#### What is required:
Once the line with "balance and nonce, or" is found in the data, output it and each following line exactly, up to and including the line with "da_changed_slots a.2 ≡ₚ", and nothing before or after.
━━━━━━
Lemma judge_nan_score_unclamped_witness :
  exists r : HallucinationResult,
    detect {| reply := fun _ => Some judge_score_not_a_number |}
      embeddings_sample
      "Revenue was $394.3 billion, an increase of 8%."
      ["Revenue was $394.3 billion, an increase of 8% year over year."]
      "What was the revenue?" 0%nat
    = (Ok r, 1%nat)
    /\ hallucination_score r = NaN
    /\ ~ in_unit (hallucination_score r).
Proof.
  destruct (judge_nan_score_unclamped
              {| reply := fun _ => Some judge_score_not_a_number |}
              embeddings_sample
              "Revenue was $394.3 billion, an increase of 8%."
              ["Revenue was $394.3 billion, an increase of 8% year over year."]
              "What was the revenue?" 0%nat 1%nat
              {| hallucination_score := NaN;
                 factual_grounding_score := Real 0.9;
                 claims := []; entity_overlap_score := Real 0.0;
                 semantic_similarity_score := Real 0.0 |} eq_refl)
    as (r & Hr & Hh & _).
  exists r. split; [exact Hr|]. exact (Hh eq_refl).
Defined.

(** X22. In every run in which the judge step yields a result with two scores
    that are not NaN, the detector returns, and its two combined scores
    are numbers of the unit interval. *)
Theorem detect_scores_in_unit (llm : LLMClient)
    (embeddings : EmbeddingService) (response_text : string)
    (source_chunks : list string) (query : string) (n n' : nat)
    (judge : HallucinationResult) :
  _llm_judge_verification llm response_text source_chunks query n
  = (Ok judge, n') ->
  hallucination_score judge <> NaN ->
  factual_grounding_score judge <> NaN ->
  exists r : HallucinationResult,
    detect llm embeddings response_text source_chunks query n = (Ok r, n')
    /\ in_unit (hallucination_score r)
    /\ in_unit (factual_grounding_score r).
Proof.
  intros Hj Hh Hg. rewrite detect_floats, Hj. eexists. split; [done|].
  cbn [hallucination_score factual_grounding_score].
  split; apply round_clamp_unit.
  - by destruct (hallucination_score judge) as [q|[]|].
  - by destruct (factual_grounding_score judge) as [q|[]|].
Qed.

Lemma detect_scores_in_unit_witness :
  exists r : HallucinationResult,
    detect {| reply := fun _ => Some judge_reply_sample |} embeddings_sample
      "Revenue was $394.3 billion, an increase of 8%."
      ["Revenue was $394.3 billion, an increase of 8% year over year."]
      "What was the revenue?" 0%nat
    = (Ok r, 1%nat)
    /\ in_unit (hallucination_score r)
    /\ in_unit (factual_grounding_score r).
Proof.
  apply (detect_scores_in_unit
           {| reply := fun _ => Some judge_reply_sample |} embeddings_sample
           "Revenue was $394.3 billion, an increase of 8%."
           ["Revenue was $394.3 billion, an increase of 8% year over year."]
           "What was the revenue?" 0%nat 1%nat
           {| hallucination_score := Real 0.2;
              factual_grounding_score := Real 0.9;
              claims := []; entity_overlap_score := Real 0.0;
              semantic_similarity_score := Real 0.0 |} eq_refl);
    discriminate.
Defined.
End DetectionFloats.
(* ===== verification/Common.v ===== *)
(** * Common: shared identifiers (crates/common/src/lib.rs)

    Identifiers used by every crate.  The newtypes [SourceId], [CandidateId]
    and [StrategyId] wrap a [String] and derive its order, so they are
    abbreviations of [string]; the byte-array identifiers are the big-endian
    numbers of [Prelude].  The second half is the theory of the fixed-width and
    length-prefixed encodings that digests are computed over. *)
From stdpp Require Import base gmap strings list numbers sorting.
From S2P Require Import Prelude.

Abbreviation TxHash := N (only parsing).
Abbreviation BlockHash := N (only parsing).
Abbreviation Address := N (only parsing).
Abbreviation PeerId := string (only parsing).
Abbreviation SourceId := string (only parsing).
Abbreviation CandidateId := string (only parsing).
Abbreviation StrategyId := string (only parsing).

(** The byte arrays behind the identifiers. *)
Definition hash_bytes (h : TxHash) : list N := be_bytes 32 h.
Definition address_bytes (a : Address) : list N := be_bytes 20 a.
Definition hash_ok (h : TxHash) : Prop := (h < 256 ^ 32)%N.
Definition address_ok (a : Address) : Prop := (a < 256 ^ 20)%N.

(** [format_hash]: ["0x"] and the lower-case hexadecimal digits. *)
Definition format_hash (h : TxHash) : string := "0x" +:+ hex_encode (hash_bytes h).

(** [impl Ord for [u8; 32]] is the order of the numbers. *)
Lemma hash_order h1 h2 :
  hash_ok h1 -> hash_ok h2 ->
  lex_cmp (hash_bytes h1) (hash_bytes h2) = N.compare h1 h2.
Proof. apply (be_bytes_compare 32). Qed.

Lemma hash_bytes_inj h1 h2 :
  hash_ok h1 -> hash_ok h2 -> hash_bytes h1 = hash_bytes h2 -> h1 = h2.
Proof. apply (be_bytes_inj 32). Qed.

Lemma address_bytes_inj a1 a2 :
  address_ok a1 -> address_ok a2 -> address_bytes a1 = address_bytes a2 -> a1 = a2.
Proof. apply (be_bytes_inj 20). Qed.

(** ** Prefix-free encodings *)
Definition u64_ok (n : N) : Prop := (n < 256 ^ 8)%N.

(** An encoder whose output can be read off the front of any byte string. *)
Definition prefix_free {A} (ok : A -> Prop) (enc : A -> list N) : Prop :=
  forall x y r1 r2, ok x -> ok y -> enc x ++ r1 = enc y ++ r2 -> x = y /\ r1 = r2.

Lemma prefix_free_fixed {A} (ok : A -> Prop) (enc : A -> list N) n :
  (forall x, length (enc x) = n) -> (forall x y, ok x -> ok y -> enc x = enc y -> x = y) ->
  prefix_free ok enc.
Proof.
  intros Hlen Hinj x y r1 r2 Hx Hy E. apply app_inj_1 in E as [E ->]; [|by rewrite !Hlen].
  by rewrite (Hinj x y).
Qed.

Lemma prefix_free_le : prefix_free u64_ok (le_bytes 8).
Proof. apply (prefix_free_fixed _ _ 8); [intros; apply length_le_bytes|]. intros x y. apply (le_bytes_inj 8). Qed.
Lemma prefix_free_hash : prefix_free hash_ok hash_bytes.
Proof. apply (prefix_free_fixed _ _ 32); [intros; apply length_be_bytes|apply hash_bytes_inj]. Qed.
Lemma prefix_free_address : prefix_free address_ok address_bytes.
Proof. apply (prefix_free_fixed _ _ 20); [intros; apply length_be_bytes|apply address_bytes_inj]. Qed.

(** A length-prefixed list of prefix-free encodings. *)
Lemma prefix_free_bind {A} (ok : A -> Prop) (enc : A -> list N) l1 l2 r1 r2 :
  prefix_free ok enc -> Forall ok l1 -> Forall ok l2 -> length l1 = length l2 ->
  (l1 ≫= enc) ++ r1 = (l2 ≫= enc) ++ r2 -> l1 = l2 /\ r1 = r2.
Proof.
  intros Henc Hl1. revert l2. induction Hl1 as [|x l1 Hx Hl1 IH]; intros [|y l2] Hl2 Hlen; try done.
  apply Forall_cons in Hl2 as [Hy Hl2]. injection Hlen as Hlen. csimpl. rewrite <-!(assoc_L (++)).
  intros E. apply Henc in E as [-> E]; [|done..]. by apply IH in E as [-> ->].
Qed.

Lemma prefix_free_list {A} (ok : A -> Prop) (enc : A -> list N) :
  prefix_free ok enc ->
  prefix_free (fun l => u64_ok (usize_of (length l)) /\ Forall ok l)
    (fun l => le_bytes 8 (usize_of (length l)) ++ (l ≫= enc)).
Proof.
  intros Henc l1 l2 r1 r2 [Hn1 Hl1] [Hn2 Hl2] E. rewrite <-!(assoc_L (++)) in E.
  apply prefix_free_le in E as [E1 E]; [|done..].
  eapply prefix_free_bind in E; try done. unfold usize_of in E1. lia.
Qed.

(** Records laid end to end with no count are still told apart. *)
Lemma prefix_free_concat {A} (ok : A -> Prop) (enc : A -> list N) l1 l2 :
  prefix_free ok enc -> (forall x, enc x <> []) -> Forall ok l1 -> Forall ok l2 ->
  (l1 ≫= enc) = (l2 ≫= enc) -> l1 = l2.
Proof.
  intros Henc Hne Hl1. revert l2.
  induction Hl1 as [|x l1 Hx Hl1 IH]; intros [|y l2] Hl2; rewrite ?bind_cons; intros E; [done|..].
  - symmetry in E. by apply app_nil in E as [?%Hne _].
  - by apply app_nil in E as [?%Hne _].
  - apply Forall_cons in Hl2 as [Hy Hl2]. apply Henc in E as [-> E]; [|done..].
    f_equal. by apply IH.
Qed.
━━━━━━
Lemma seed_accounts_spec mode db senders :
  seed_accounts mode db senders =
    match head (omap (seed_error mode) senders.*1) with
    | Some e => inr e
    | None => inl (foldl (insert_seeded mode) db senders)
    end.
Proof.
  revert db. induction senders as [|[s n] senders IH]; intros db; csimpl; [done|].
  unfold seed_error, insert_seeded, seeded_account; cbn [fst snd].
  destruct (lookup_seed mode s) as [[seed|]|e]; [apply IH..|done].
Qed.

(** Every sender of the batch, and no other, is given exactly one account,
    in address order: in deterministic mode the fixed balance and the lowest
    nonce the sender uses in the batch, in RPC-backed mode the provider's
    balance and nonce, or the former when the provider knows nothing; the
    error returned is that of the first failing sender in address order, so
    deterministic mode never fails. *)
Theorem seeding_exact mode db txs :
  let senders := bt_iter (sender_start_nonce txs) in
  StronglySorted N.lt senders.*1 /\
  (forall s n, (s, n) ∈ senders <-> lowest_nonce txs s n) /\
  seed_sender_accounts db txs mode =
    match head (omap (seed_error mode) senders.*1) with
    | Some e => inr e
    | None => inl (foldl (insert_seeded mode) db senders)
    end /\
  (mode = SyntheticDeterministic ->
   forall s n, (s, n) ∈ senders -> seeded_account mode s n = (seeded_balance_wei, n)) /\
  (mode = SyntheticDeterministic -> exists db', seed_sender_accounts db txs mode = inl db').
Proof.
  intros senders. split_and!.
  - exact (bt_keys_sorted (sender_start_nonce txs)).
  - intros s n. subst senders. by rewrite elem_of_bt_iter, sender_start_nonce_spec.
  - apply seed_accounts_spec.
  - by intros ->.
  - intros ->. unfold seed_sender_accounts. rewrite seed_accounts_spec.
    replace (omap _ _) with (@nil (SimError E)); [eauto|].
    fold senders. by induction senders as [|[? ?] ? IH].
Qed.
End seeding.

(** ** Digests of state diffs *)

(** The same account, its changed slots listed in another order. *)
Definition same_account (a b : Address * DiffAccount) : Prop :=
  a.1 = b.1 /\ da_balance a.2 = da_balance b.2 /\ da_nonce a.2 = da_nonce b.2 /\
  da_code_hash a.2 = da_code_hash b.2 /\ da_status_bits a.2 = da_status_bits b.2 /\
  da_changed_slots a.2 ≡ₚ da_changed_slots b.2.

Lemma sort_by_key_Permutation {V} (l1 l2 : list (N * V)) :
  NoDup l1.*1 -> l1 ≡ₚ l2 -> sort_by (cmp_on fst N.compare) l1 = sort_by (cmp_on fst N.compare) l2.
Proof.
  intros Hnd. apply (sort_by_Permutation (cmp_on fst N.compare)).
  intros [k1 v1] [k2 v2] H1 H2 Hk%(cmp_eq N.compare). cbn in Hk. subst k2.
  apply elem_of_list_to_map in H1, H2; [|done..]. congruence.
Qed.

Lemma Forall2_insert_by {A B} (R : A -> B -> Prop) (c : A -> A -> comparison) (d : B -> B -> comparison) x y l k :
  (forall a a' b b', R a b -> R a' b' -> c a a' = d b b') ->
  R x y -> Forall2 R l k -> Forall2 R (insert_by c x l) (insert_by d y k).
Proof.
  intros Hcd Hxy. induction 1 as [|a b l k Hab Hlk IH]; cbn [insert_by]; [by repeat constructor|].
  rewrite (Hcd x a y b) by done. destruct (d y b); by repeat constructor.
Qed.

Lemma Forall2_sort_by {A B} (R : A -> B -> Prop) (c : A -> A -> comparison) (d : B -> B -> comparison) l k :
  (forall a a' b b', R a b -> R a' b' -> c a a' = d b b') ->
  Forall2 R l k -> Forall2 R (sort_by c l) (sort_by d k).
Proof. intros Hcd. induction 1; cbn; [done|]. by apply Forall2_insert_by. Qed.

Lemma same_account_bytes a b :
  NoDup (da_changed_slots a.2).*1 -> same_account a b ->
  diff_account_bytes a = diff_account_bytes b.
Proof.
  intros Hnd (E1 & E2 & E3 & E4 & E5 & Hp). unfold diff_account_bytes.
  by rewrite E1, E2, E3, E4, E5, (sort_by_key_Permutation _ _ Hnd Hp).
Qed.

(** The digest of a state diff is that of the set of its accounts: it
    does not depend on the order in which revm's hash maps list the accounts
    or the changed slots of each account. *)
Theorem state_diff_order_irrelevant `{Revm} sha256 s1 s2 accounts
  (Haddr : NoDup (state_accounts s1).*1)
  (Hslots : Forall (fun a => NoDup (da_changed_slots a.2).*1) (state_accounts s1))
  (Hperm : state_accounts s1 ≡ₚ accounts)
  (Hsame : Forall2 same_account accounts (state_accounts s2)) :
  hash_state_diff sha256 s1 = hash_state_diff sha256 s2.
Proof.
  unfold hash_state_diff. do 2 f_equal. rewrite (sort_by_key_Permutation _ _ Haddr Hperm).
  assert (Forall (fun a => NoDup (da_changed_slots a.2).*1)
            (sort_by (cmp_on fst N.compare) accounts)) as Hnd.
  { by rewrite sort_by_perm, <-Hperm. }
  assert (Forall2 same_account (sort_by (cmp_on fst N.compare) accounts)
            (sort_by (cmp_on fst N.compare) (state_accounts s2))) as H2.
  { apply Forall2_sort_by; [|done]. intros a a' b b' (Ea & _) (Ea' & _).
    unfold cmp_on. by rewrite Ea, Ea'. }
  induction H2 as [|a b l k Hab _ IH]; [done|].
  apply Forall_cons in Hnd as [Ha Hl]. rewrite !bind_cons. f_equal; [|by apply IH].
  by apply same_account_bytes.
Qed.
━━━━━━
#### Result of this task:
    balance and nonce, or the former when the provider knows nothing; the
    error returned is that of the first failing sender in address order, so
    deterministic mode never fails. *)
Theorem seeding_exact mode db txs :
  let senders := bt_iter (sender_start_nonce txs) in
  StronglySorted N.lt senders.*1 /\
  (forall s n, (s, n) ∈ senders <-> lowest_nonce txs s n) /\
  seed_sender_accounts db txs mode =
    match head (omap (seed_error mode) senders.*1) with
    | Some e => inr e
    | None => inl (foldl (insert_seeded mode) db senders)
    end /\
  (mode = SyntheticDeterministic ->
   forall s n, (s, n) ∈ senders -> seeded_account mode s n = (seeded_balance_wei, n)) /\
  (mode = SyntheticDeterministic -> exists db', seed_sender_accounts db txs mode = inl db').
Proof.
  intros senders. split_and!.
  - exact (bt_keys_sorted (sender_start_nonce txs)).
  - intros s n. subst senders. by rewrite elem_of_bt_iter, sender_start_nonce_spec.
  - apply seed_accounts_spec.
  - by intros ->.
  - intros ->. unfold seed_sender_accounts. rewrite seed_accounts_spec.
    replace (omap _ _) with (@nil (SimError E)); [eauto|].
    fold senders. by induction senders as [|[? ?] ? IH].
Qed.
End seeding.

(** ** Digests of state diffs *)

(** The same account, its changed slots listed in another order. *)
Definition same_account (a b : Address * DiffAccount) : Prop :=
  a.1 = b.1 /\ da_balance a.2 = da_balance b.2 /\ da_nonce a.2 = da_nonce b.2 /\
  da_code_hash a.2 = da_code_hash b.2 /\ da_status_bits a.2 = da_status_bits b.2 /\
  da_changed_slots a.2 ≡ₚ da_changed_slots b.2.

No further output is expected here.